Which collaborative actions will the nurse perform when caring for an infant with transposition of the great arteries scheduled for surgical repair of the defect? Select all that apply.

- Provide education to the parents. - Auscultate lung sounds frequently. - Apply a continuous pulse oximeter. - Keep oxygen saturation above 75%. Collaborative interventions for an infant with transposition of the great arteries include providing education to parents in preparation for their infant's surgery; assessing pulse oximetry and auscultating lung sounds frequently to monitor for signs of increased pulmonary flow; and maintaining normal oxygen saturation for transposition of the great arteries at 75% to 85%. Administering indomethacin would cause closure of the ductus arteriosus, which would prevent mixing of blood.

A child has been admitted to the inpatient unit to rule out acute Kawasaki disease. A series of laboratory tests have been ordered. Which findings are consistent with this disease? Select all that apply.

- Reduced hemoglobin levels - Elevated erythrocyte sedimentation rate (ESR) Kawasaki disease is an acute systemic vasculitis occurring mostly in children 6 months to 5 years of age. It is the leading cause of acquired heart disease among children. The CBC count may reveal mild to moderate anemia, an elevated white blood cell count during the acute phase, and significant thrombocytosis (elevated platelet count [500,000 to 1 million]) in the later phase. The erythrocyte sedimentation rate (ESR) and the C-reactive protein (CRP) level are elevated.

A child is suspected of having tricuspid atresia. Which findings are consistent with this disorder? Select all that apply.

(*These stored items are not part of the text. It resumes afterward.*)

Definition demo_event (method key : string) (body : text) : Event :=
  ERequest okCalls (mkRequest method ("/v1/keys/" +:+ key) body).
Definition demo_events : list Event :=
  [demo_event "PUT" "k" (valueBody "1"); ECrash; demo_event "GET" "k" [];
   ERequest (mkCalls (IoWriteFail 0) true) (mkRequest "PUT" "/v1/keys/k" (valueBody "2")); ECrash; ECrash;
   demo_event "GET" "k" []; demo_event "DELETE" "k" []; ECrash; demo_event "GET" "k" []].

Lemma fits_unpack e : bool_decide (fits e) = true -> fits e.
Proof. apply bool_decide_eq_true_1. Qed.

Lemma demo_events_ok : Forall event_ok demo_events.
Proof.
  repeat (constructor; [first [exact I|split_and!; [first [by left|by right]|done|]; intros key ->; split;
    [intros v [= <-]; apply fits_unpack; by vm_compute|apply fits_unpack; by vm_compute]]|]). constructor.
Qed.

Lemma simplekvs_refines_map_witness :
  main (fun _ => "") (fun _ => true) ∅ demo_events =
  Ok [mkAnswer 200 (PKey "k" "1"); mkAnswer 200 (PKey "k" "1"); mkAnswer 500 (PError "input/output error");
      mkAnswer 200 (PKey "k" "1"); mkAnswer 204 PNone; mkAnswer 404 (PError "key not found")].
Proof.
  rewrite (simplekvs_refines_map (fun _ => "") (fun _ => true) ∅ demo_events eq_refl (conj eq_refl eq_refl)
    ltac:(done) ltac:(done) ltac:(done) demo_events_ok).
  by vm_compute.
Defined.

(** ** Without the log *)

(** With [KVS_WAL_ENABLED=false] a write is acknowledged and then lost in a
    crash: nothing is on the disk before the hundredth write. *)
Theorem no_wal_loses_writes :
  main (fun k => if bool_decide (k = "KVS_WAL_ENABLED") then "false" else "") (fun _ => true) ∅
    [demo_event "PUT" "k" (valueBody "1"); demo_event "GET" "k" []; ECrash; demo_event "GET" "k" []] =
  Ok [mkAnswer 200 (PKey "k" "1"); mkAnswer 200 (PKey "k" "1"); mkAnswer 404 (PError "key not found")].
Proof. by vm_compute. Qed.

- Tachypnea - Weak infant sucking - Bilateral crackles in lung fields Tricuspid atresia is a congenital heart defect in which the valve between the right atrium and right ventricle fails to develop. As a result, there is no opening to allow blood to flow from the right atrium to the right ventricle and subsequently through the pulmonary artery into the lungs. Related findings include tachypnea, respiratory crackles or wheezes, and diminished sucking reflex. Peripheral cyanosis in the immediate hours after birth is a normal finding for many infants and is not specific to this disorder.

The child has returned to the nurse's unit following a cardiac catheterization. The insertion site is located at the right groin. Peripheral pulses were easily palpated in bilateral lower extremities prior to the procedure. Which finding should be reported to the child's physician?

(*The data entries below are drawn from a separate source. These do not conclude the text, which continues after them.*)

(* ===== verification/ClusterStore.v ===== *)
(** * The replicated store, end to end

    The clients' writes through the leader's HTTP handlers (NodeApi), the
    replication of their commands by the goroutines of a cluster (RaftCluster),
    and the apply loop and the reads of every replica's store (KvStore),
    composed. *)

From S2P Require Import Prelude RaftLog RaftNode RaftCluster RaftElection RaftTraces RaftLiveness RaftConvergence GoJson Storage KvStore HttpApi PyStr PyWorld Infra GeoExperiment Failover NodeApi.
#[local] Open Scope Z_scope.

(** The commands the handlers submit for readable requests. *)
Definition commandsOf (ShouldBindJSON : text -> option string) (reqs : list KvRequest) : list string :=
  (fun w => str (marshalEntry (entryOf w))) <$> omap (writeOf ShouldBindJSON) reqs.

Lemma commandsOf_accepted ShouldBindJSON n reqs : IsLeader n = true -> Forall (fun r => is_Some (writeOf ShouldBindJSON r)) reqs ->
  Forall2 (fun r cmd => exists w k, handleWrite ShouldBindJSON n n r = Replicating cmd k /\ writeOf ShouldBindJSON r = Some w /\
    http_status (k None) = doneStatus w) reqs (commandsOf ShouldBindJSON reqs).
Proof.
  intros Hn Hall. induction Hall as [|r reqs [w Hw] _ IH]; [constructor|]. unfold commandsOf in *. cbn. rewrite Hw. cbn. constructor; [|done].
  pose proof (handleWrite_cases ShouldBindJSON n n r) as Hc. rewrite Hn in Hc. destruct (handleWrite _ n n r) as [a|cmd k].
  - destruct Hc as [Hc _]. by rewrite Hw in Hc.
  - destruct Hc as (_ & w' & Hw' & -> & Hd & _). rewrite Hw in Hw'. simplify_eq. by exists w', k.
Qed.

Section Replicated.
Context {W S : Type} `{WALSpec W} `{SnapshotSpec S}.

(** C3. The replicated store can serve any clients: in any cluster of at least
    two nodes, any node can be elected and answer any sequence of puts and
    deletes with success, after which every replica, whatever it stored before,
    answers every read with what the sequence wrote last. *)
Theorem replicated_store_serves (ShouldBindJSON : text -> option string) ids self reqs :
  NoDup ids -> self ∈ ids -> (2 <= length ids)%nat -> Z.of_nat (length reqs) + 1 < 2 ^ 64 ->
  Forall (fun r => exists w, writeOf ShouldBindJSON r = Some w /\ loggable (entryOf w) /\ Key (entryOf w) <> "") reqs ->
  exists s rt calls cmds, rtc cstep (NewCluster ids (Some [])) s /\ RaftCluster.nodes s !! self = Some rt /\
    Forall2 (fun r cmd => exists w k, handleWrite ShouldBindJSON (node rt) (node rt) r = Replicating cmd k /\
      writeOf ShouldBindJSON r = Some w /\ http_status (k None) = doneStatus w) reqs cmds /\
    results rt = (fun call => (call, None)) <$> calls /\ length calls = length reqs /\
    forall n, n ∈ ids -> applied s n = Some cmds /\
      forall (st : Store W S) es key, durable st es -> key <> "" ->
        handleGet key (RunApplyLoop ((fun cmd => (chars cmd, mkCalls IoOk true)) <$> cmds) st) = readAfter ShouldBindJSON st reqs key.
Proof.
  intros Hnd Hself Hlen Hsmall Hreqs. set (cmds := commandsOf ShouldBindJSON reqs).
  assert (Forall (fun r => is_Some (writeOf ShouldBindJSON r)) reqs) as Hread
    by (eapply Forall_impl; [exact Hreqs|]; intros r (w & -> & _); by eexists).
  assert (length cmds = length reqs) as Hl.
  { unfold cmds, commandsOf. rewrite length_fmap. clear -Hread. induction Hread as [|r l [w Hw] _ IH]; [done|]. cbn. rewrite Hw. cbn. by rewrite IH. }
  destruct (replicated_run ids self cmds Hnd Hself Hlen) as (s & rt & calls & R & Hs & Hst & _ & Hrs & Hcalls & Hall); [by rewrite Hl|].
  pose proof (commandsOf_accepted ShouldBindJSON (node rt) reqs (bool_decide_eq_true_2 _ Hst) Hread) as Hacc.
  exists s, rt, calls, cmds. split_and!; try done; [by rewrite Hcalls|]. intros n Hn. destruct (Hall n Hn) as (rn & Hrn & _ & Hch).
  split; [unfold applied; by rewrite Hrn|]. intros st es key Hd Hk. eapply applied_reads; [exact Hd| | |done].
  - eapply Forall2_impl; [exact Hacc|]. intros r cmd (w & k & Hh & _). by exists (node rt), (node rt), k.
  - clear -Hreqs. induction Hreqs as [|r l (w & Hw & Hok) _ IH]; [constructor|]. cbn. rewrite Hw. cbn. by constructor.
Qed.
End Replicated.

Lemma replicated_store_serves_witness : exists s cmds, rtc cstep (NewCluster ["nodeA"; "nodeB"; "nodeC"] (Some [])) s /\
  applied s "nodeB" = Some cmds /\
  handleGet "b" (RunApplyLoop ((fun cmd => (chars cmd, mkCalls IoOk true)) <$> cmds) emptyStore) = getAnswer "b" (Some "2").
Proof.
  destruct (replicated_store_serves (W := FileWAL) (S := FileSnapshot) decodeUpsert ["nodeA"; "nodeB"; "nodeC"] "nodeC" demo_reqs)
    as (s & rt & calls & cmds & R & _ & _ & _ & _ & Hall).
  - apply (bool_decide_unpack _). by vm_compute.
  - apply (bool_decide_unpack _). by vm_compute.
  - cbn. lia.
  - by vm_compute.
  - repeat (apply Forall_cons_2; [eexists; split; [by vm_compute|split; [by apply (bool_decide_eq_true_1 (fits _)); vm_compute|done]]|]). constructor.
  - destruct (Hall "nodeB") as [Ha Hread]; [apply (bool_decide_unpack _); by vm_compute|].
    exists s, cmds. split; [exact R|]. split; [exact Ha|].
    etrans; [apply (Hread emptyStore [] "b" emptyStore_durable); done|]. by vm_compute.
Defined.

- The child's right foot is cool with a pulse assessed only with the use of a Doppler. - The child has a temperature of 102.4° F (39.1° C). - The child is reporting nausea. The following information should be reported to the physician following a cardiac catheterization because they are indicative of possible complications: Negative changes to the child's peripheral vascular circulatory status (cool foot with poor pulse), a fever over 100.4° F (37.8° C), and nausea or vomiting.

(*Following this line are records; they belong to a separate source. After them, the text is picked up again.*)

(** * The measured-workload launcher and the TPM quote verifier

    A shallow embedding of [launcher/container_runner.go] (package
    [launcher]) and of the quote verifier (package [internal]) of
    go-tpm-tools, with the properties of the specification stated and
    settled against it.

    Conventions.
    - Go strings and byte slices are [string]s (sequences of bytes).
    - A Go function talks to its collaborators (containerd, the attestation
      agent, the file system, the clock, ...) through calls; every call is
      recorded in a chronological [History] and the collaborator's reply is
      read from an explicit record of answers, so that a theorem quantified
      over the answers covers every behaviour of the environment.
    - [time.Time] and [time.Duration] are integers (nanoseconds), [float64] is
      the binary64 type of the kernel. *)

From Stdlib Require Import ZArith List String Ascii Bool Lia Floats Reals Lra.
From Stdlib Require Uint63.
Import ListNotations.

Set Warnings "-inexact-float".
Local Open Scope string_scope.
Local Open Scope list_scope.
Local Open Scope Z_scope.

(** * Errors and outcomes *)

(** Go [error] values, by the way the code builds them. [Errorf_v] is
    [fmt.Errorf] with the cause formatted by [%v] (the cause is flattened
    into text), [Errorf_w] with [%w] (the cause stays reachable by
    [errors.Unwrap]). [foreign] is an error made by a collaborator. *)
Inductive error : Type :=
| errors_New (msg : string)
| Errorf_v (format : string) (cause : error)
| Errorf_w (format : string) (cause : error)
| Errorf_dd (format : string) (a b : nat)
| Errorf_s (format : string) (arg : string)
| RetryableError (Err : error)
| WorkloadError (ReturnCode : Z)
| foreign (msg : string).

(** The type test the supervisor applies: is the returned error a
    [*RetryableError]? *)
Definition is_RetryableError (e : error) : bool :=
  match e with RetryableError _ => true | _ => false end.

(** [errors.As(err, *RetryableError)]: also looks through [%w] wrappers. *)
Fixpoint as_RetryableError (e : error) : bool :=
  match e with
  | RetryableError _ => true
  | Errorf_w _ c => as_RetryableError c
  | _ => false
  end.

(** A Go pair [(T, error)]. *)
Inductive result (A : Type) : Type :=
| Ok (a : A)
| Err (e : error).
Arguments Ok {A} a.
Arguments Err {A} e.

(** How the evaluation of a function body ends: it returns a value, returns
    early with an error, panics in the running goroutine, the whole process
    dies (a panic in another goroutine), or it blocks for ever. *)
Inductive res (A : Type) : Type :=
| Ret (a : A)
| Fail (e : error)
| Panic
| Crash
| Blocked.
Arguments Ret {A} a.
Arguments Fail {A} e.
Arguments Panic {A}.
Arguments Crash {A}.
Arguments Blocked {A}.

(** * binary64 arithmetic and [getNextRefreshFromExpiration] *)

Module Refresh.

(** [float64(x)] for an [int64] [x]: round to nearest, ties to even. The
    kernel converts unsigned 63-bit integers; a negative [x] is converted
    through its magnitude (rounding is symmetric), and [-2^63], whose
    magnitude does not fit, is a power of two and exact. *)
Definition float64_of_int64 (x : Z) : float :=
  if 0 <=? x then of_uint63 (Uint63.of_Z x)
  else if x =? - 2 ^ 63 then (-0x1p63)%float
  else (- of_uint63 (Uint63.of_Z (- x)))%float.

(** The integer part of a finite binary64 number. *)
Definition SFtrunc (f : spec_float) : option Z :=
  match f with
  | S754_zero _ => Some 0
  | S754_finite s m e =>
      let a := match e with
               | Zneg p => Z.pos m / 2 ^ Z.pos p
               | _ => Z.pos m * 2 ^ e
               end in
      Some (if s then - a else a)
  | _ => None
  end.

(** [int64(f)] for a [float64] [f]: truncation toward zero. Go leaves the
    result open when the value does not fit; amd64 then yields the
    "integer indefinite" value [-2^63]. *)
Definition int64_of_float64 (f : float) : Z :=
  match SFtrunc (Prim2SF f) with
  | Some v => if (- 2 ^ 63 <=? v) && (v <? 2 ^ 63) then v else - 2 ^ 63
  | None => - 2 ^ 63
  end.

Definition defaultRefreshMultiplier : float := 0.8%float.
Definition defaultRefreshJitter : float := 0.1%float.

(** Every operation is rounded on its own (no fused multiply-add), as the
    compiler does on amd64. *)
Definition getNextRefreshFromExpiration (expiration : Z) (random : float) : Z :=
  let diff := (defaultRefreshJitter * float64_of_int64 expiration)%float in
  let center := (defaultRefreshMultiplier * float64_of_int64 expiration)%float in
  let minRange := (center - diff)%float in
  int64_of_float64 (minRange + random * 2 * diff)%float.

(** [rand.Float64] yields a number in the half-open interval [[0, 1)]. *)
Definition unit_interval (r : float) : Prop :=
  (0 <=? r)%float = true /\ (r <? 1)%float = true.

(** ** Real values of binary64 numbers *)

Local Abbreviation fexp64 := (fexp prec emax).

(** [2^e] as a real number, for any integer [e]. *)
Definition bpow (e : Z) : R := powerRZ 2 e.

(** The real number a finite binary64 number stands for. *)
Definition F2R (m : positive) (e : Z) : R := (IZR (Z.pos m) * bpow e)%R.

(** [represents f v]: [f] is a zero or a positive finite number, of value [v]. *)
Definition represents (f : spec_float) (v : R) : Prop :=
  match f with
  | S754_zero _ => v = 0%R
  | S754_finite false m e => v = F2R m e
  | _ => False
  end.

(** The same for a [float64] of the kernel. *)
Definition repr (x : float) (v : R) : Prop := represents (Prim2SF x) v.

(** A finite number is canonical when its exponent is the one its number of
    digits calls for. *)
Definition canonical (f : spec_float) : Prop :=
  match f with
  | S754_finite _ m e => fexp64 (Z.pos (digits2_pos m) + e) = e
  | _ => True
  end.

(** A bound on the relative error of one rounding to 53 digits (one unit in
    the last place, which is all that is needed below), and the spacing of
    the subnormal numbers. *)
Definition eps : R := bpow (-52).
Definition eta : R := bpow (-1074).

(** One rounding: a relative error of at most [eps], or an absolute error of
    at most [eta] where the result is subnormal. *)
Definition near (v v' : R) : Prop :=
  (v * (1 - eps) - eta <= v' <= v * (1 + eps) + eta)%R.

(** C2 is false as it stands: the conversion to [time.Duration] drops the
    fraction, so that the delay falls below [0.7 * L] (for a lifetime of
    1 ns or of one nanosecond less than an hour, with [r = 0]), and for
    very long lifetimes the rounding of the binary64 operations lets it
    exceed [0.9 * L] (for the longest lifetime, with [r] the largest
    number below 1). *)
Lemma delay_leaves_the_interval :
  unit_interval 0 /\
  getNextRefreshFromExpiration 1 0 = 0 /\
  10 * getNextRefreshFromExpiration 1 0 < 7 * 1 /\
  getNextRefreshFromExpiration 3599999999999 0 = 2519999999999 /\
  10 * getNextRefreshFromExpiration 3599999999999 0 < 7 * 3599999999999 /\
  unit_interval 0x1.fffffffffffffp-1 /\
  getNextRefreshFromExpiration (2 ^ 63 - 1) 0x1.fffffffffffffp-1 = 8301034833169298432 /\
  9 * (2 ^ 63 - 1) < 10 * getNextRefreshFromExpiration (2 ^ 63 - 1) 0x1.fffffffffffffp-1.
Proof. unfold unit_interval. vm_compute. repeat split; reflexivity. Qed.

(** ** Rounding to binary64, on integers *)

(** [digits2_pos p] is the number of binary digits of [p]. *)
Lemma digits2_pos_bounds p :
  2 ^ (Z.pos (digits2_pos p) - 1) <= Z.pos p < 2 ^ Z.pos (digits2_pos p).
Proof.
  induction p as [p IH|p IH|]; simpl digits2_pos.
  - rewrite Pos2Z.inj_succ. replace (Z.succ (Z.pos (digits2_pos p)) - 1) with (Z.pos (digits2_pos p)) by lia.
    rewrite Z.pow_succ_r by lia.
    replace (2 ^ Z.pos (digits2_pos p)) with (2 * 2 ^ (Z.pos (digits2_pos p) - 1)) in *
      by (rewrite <- Z.pow_succ_r by lia; f_equal; lia).
    lia.
  - rewrite Pos2Z.inj_succ. replace (Z.succ (Z.pos (digits2_pos p)) - 1) with (Z.pos (digits2_pos p)) by lia.
    rewrite Z.pow_succ_r by lia.
    replace (2 ^ Z.pos (digits2_pos p)) with (2 * 2 ^ (Z.pos (digits2_pos p) - 1)) in *
      by (rewrite <- Z.pow_succ_r by lia; f_equal; lia).
    lia.
  - simpl. lia.
Qed.

(** The number of binary digits of a positive number is the only [k] with
    [2^(k-1) <= z < 2^k]. *)
Lemma digits2_pos_unique p k :
  2 ^ (k - 1) <= Z.pos p < 2 ^ k -> Z.pos (digits2_pos p) = k.
Proof.
  intros [Hlo Hhi]. pose proof (digits2_pos_bounds p) as [Hlo' Hhi'].
  assert (0 < k).
  { destruct (Z.lt_ge_cases 0 k) as [|Hk]; auto.
    assert (2 ^ k <= 2 ^ 0) by (apply Z.pow_le_mono_r; lia). simpl in *. lia. }
  assert (Z.pos (digits2_pos p) - 1 < k).
  { apply (Z.pow_lt_mono_r_iff 2); lia. }
  assert (k - 1 < Z.pos (digits2_pos p)).
  { apply (Z.pow_lt_mono_r_iff 2); lia. }
  lia.
Qed.

Lemma digits2_pos_le p k : 0 <= k -> Z.pos p < 2 ^ k -> Z.pos (digits2_pos p) <= k.
Proof.
  intros Hk Hhi. pose proof (digits2_pos_bounds p) as [Hlo' _].
  assert (Z.pos (digits2_pos p) - 1 < k) by (apply (Z.pow_lt_mono_r_iff 2); lia).
  lia.
Qed.

Lemma pow2_xO p : 2 ^ Z.pos p~0 = 2 ^ Z.pos p * 2 ^ Z.pos p.
Proof. rewrite <- Z.pow_add_r by lia. f_equal. lia. Qed.

Lemma pow2_xI p : 2 ^ Z.pos p~1 = 2 * (2 ^ Z.pos p * 2 ^ Z.pos p).
Proof.
  rewrite <- Z.pow_add_r, <- Z.pow_succ_r by lia. f_equal. lia.
Qed.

At 3 years of age, a child has a cardiac catheterization. After the procedure, which interventions would be most important?

Taking pedal pulses for the first 4 hours Insertion of a catheter into the femoral vein can cause vessel spasm, interfering with blood circulation in the leg. Assessing pedal pulses ensures circulation is adequate.

The nurse assesses a child for clubbing. What would the nurse identify as the initial sign?

Softening of the nail beds The first sign of clubbing is softening of the nail beds followed by rounding of the fingernails, followed by shininess and thickening of the nail ends.

A nurse is interviewing a mother who is about to deliver her baby. Which response would alert the nurse for a higher potential for a heart defect in the infant?

The mother states she has lupus. Having lupus while pregnant could contribute to a congenital heart defect. Acetaminophen and sleeping do not have an effect on a child developing a heart defect. The seizure medication can have an impact on the child having a heart defect, but not necessarily a history of seizures in the mother.